Ощутив вибрацию в кармане, я привычным движением достал телефон. На дисплее высвечивался рабочий номер.

— Да.

— Привет. Чё делаешь? — Насмешливая интонация и нарочитое чоканье показались мне подозрительными.

— Да так, гуляю.

— Классно тебе. А поработать прийти не хочешь?

— А должен?

— Я, конечно, сейчас проверю ещё раз, но вообще отпуск у тебя закончился вчера.

— Понял. Буду, как смогу.

— Это когда? Ты вообще где?

— Честно говоря, я малость заблудился, так что не знаю.

— А джипиэсом на телефоне тебя бог не наделил?

— Сейчас, погоди.

Я свернул звонок и открыл карту.

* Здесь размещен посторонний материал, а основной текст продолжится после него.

(** C2: when executing a query fetches the rows [rows] and the registered
    handler returns, [load_data] calls the handler with the query string and
    those rows, and returns one document per row, in row order, whose text
    is the row's column values converted with [str] and joined by ", ". *)
Theorem load_data_documents self query w f db1 cursor db2 rows ss' :
  let u := spec_uri self in
  handler self = Some (HandlerFunc f) →
  sql_connect u (sql w) = (Returns tt, db1) →
  sql_execute u query db1 = (Returns cursor, db2) →
  sql_fetchall cursor = Returns rows →
  f query rows (session_state w) = (Returns tt, ss') →
  let documents :=
    map (λ item, {| text := String.concat ", " (map str item) |}) rows in
  load_data self (Some query) w =
    (Returns documents,
     set_trace (trace w ++ [EvConnect u; EvExecute u query; EvFetchall;
                             EvHandler query rows; EvClose u])
       (set_session_state ss' (set_sql (sql_close u db2) w)))
  ∧ length documents = length rows
  ∧ ∀ i item, rows !! i = Some item →
      documents !! i = Some {| text := String.concat ", " (map str item) |}.
Proof.
  intros u Hh Hc He Hf Hcall documents. split; [|split].
  - exact (load_data_handler_returns self query w f db1 cursor db2 rows ss'
             Hh Hc He Hf Hcall).
  - unfold documents. by rewrite length_map.
  - intros i item Hi. unfold documents. rewrite list_lookup_fmap.
    unfold Row in *. by rewrite Hi.
Qed.

(** The attribute guard [if self.handler:] on an adapter whose [handler]
    attribute was never assigned: the query has been executed and its rows
    fetched when the attribute lookup raises. *)
Lemma load_data_handler_unset self query w db1 cursor db2 rows :
  let u := spec_uri self in
  handler self = None →
  sql_connect u (sql w) = (Returns tt, db1) →
  sql_execute u query db1 = (Returns cursor, db2) →
  sql_fetchall cursor = Returns rows →
  load_data self (Some query) w =
    (Raises (AttributeError "handler"),
     set_trace (trace w ++ [EvConnect u; EvExecute u query; EvFetchall; EvClose u])
       (set_sql (sql_close u db2) w)).
Proof.
  intros u Hh Hc He Hf.
  unfold load_data, with_connection, execute, fetchall.
  fold u. rewrite Hh.
  unfold bind, log, modify, lift_sql, lift_outcome, raise. cbn.
  rewrite Hc. cbn. rewrite He. cbn. rewrite Hf. cbn.
  f_equal. world_eq.
Qed.

(** X16: with the attribute set to Python's [None] (by [set_handler(None)])
    the guard is false: [load_data] skips the handler call, returns the
    documents of the rows and leaves the session state as it was. *)
Lemma load_data_handler_None self query w db1 cursor db2 rows :
  let u := spec_uri self in
  handler self = Some HandlerNone →
  sql_connect u (sql w) = (Returns tt, db1) →
  sql_execute u query db1 = (Returns cursor, db2) →
  sql_fetchall cursor = Returns rows →
  load_data self (Some query) w =
    (Returns (map row_document rows),
     set_trace (trace w ++ [EvConnect u; EvExecute u query; EvFetchall; EvClose u])
       (set_sql (sql_close u db2) w)).
Proof.
  intros u Hh Hc He Hf.
  unfold load_data, with_connection, execute, fetchall.
  fold u. rewrite Hh.
  unfold bind, log, modify, lift_sql, lift_outcome, ret. cbn.
  rewrite Hc. cbn. rewrite He. cbn. rewrite Hf. cbn.
  f_equal. world_eq.
Qed.
(** * Voice input of the chat client: useWebSpeech and useVoiceRecording

    A shallow embedding of the two React hooks that implement voice input:

    - [WebSpeech]      : hooks/useWebSpeech.ts, the in-browser recognition
                         adapter;
    - [VoiceRecording] : hooks/useVoiceRecording.ts, the orchestrator that
                         chooses between the adapter and the
                         MediaRecorder + transcription fallback.

    and of the handlers of the two components around them:

    - [ChatInterface]  : the chat composer, which sends messages and
                         drives the voice hook from its microphone button;
    - [ImageUpload]    : components/ImageUpload.tsx, which validates and
                         uploads the image attached to a message.

    How React and JavaScript are read here.

    - A [useState] cell and a [useRef] cell are fields of a store that
      lives as long as the component.  A state setter writes the store; a
      [ref.current] access reads or writes the store directly.
    - A render reads the store and builds the values the hook returns.  The
      object returned by [useWebSpeech()] is a fresh literal on every
      render, so a callback made by [useCallback(..., [webSpeech])] closes
      over the object of its own render: what it reads through
      [webSpeech.transcript] is the value of that render, before and after
      an [await] alike.  The captured values are the [Closure] record.
    - A handler runs to completion; an [await] ends the handler and leaves
      a pending task that a later event resumes.
    - Every effect of a handler (a setter call, a call into the platform, a
      promise resolution) is appended to a log, in program order.
    - What the platform does (whether the engine or the recorder can be
      created and started, whether the device is granted, what the reader
      and the gateway answer) is an argument of the handler that meets it.
      A recorder that was started is taken to accept [stop()] and to
      deliver its stop event later.
    - [console.log] and [console.error] are left out.
    - Strings are sequences of 8-bit code units (the Latin-1 part of a
      JavaScript string). *)

From Stdlib Require Import String Ascii List Bool Arith NArith Lia QArith.
From Stdlib Require Import DecimalString DecimalN.
Import ListNotations.
Close Scope Q_scope.
Open Scope string_scope.
Open Scope list_scope.

(** ** JavaScript values *)

Module JS.

(** White space and line terminators removed by [String.prototype.trim]:
    TAB, LF, VT, FF, CR, SP and NBSP. *)
Definition is_white_space (c : ascii) : bool :=
  let n := nat_of_ascii c in
  Nat.eqb n 9 || Nat.eqb n 10 || Nat.eqb n 11 || Nat.eqb n 12
  || Nat.eqb n 13 || Nat.eqb n 32 || Nat.eqb n 160.

Fixpoint trimStart (s : string) : string :=
  match s with
  | EmptyString => EmptyString
  | String c rest => if is_white_space c then trimStart rest else s
  end.

Fixpoint trimEnd (s : string) : string :=
  match s with
  | EmptyString => EmptyString
  | String c rest =>
      match trimEnd rest with
      | EmptyString => if is_white_space c then EmptyString
                       else String c EmptyString
      | kept => String c kept
      end
  end.

Definition trim (s : string) : string := trimEnd (trimStart s).

(** Truthiness of a string: every string but the empty one. *)
Definition truthy (s : string) : bool :=
  match s with EmptyString => false | String _ _ => true end.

Вскоре я увидел не только свою позицию, но и направление движения и поздравил себя с достижением небывалых высот идиотизма. Оказалось, я шел вдоль по вытянутому пруду на городской реке.

— Буду минут через двадцать, — уточнил я в трубку.

— Давай быстрее, тут какие-то траблы со светом в половине города, и у н ас немного аврал. — Договорив, коллега сразу отключился.

Я выдохнул и засмеялся. Всё кончилось. Я всего-то провёл отпуск, не как планировал, и опаздывал на смену минут на сорок. Меня ждало множество дел, на работе и не только, я повернул к берегу и прибавил шаг.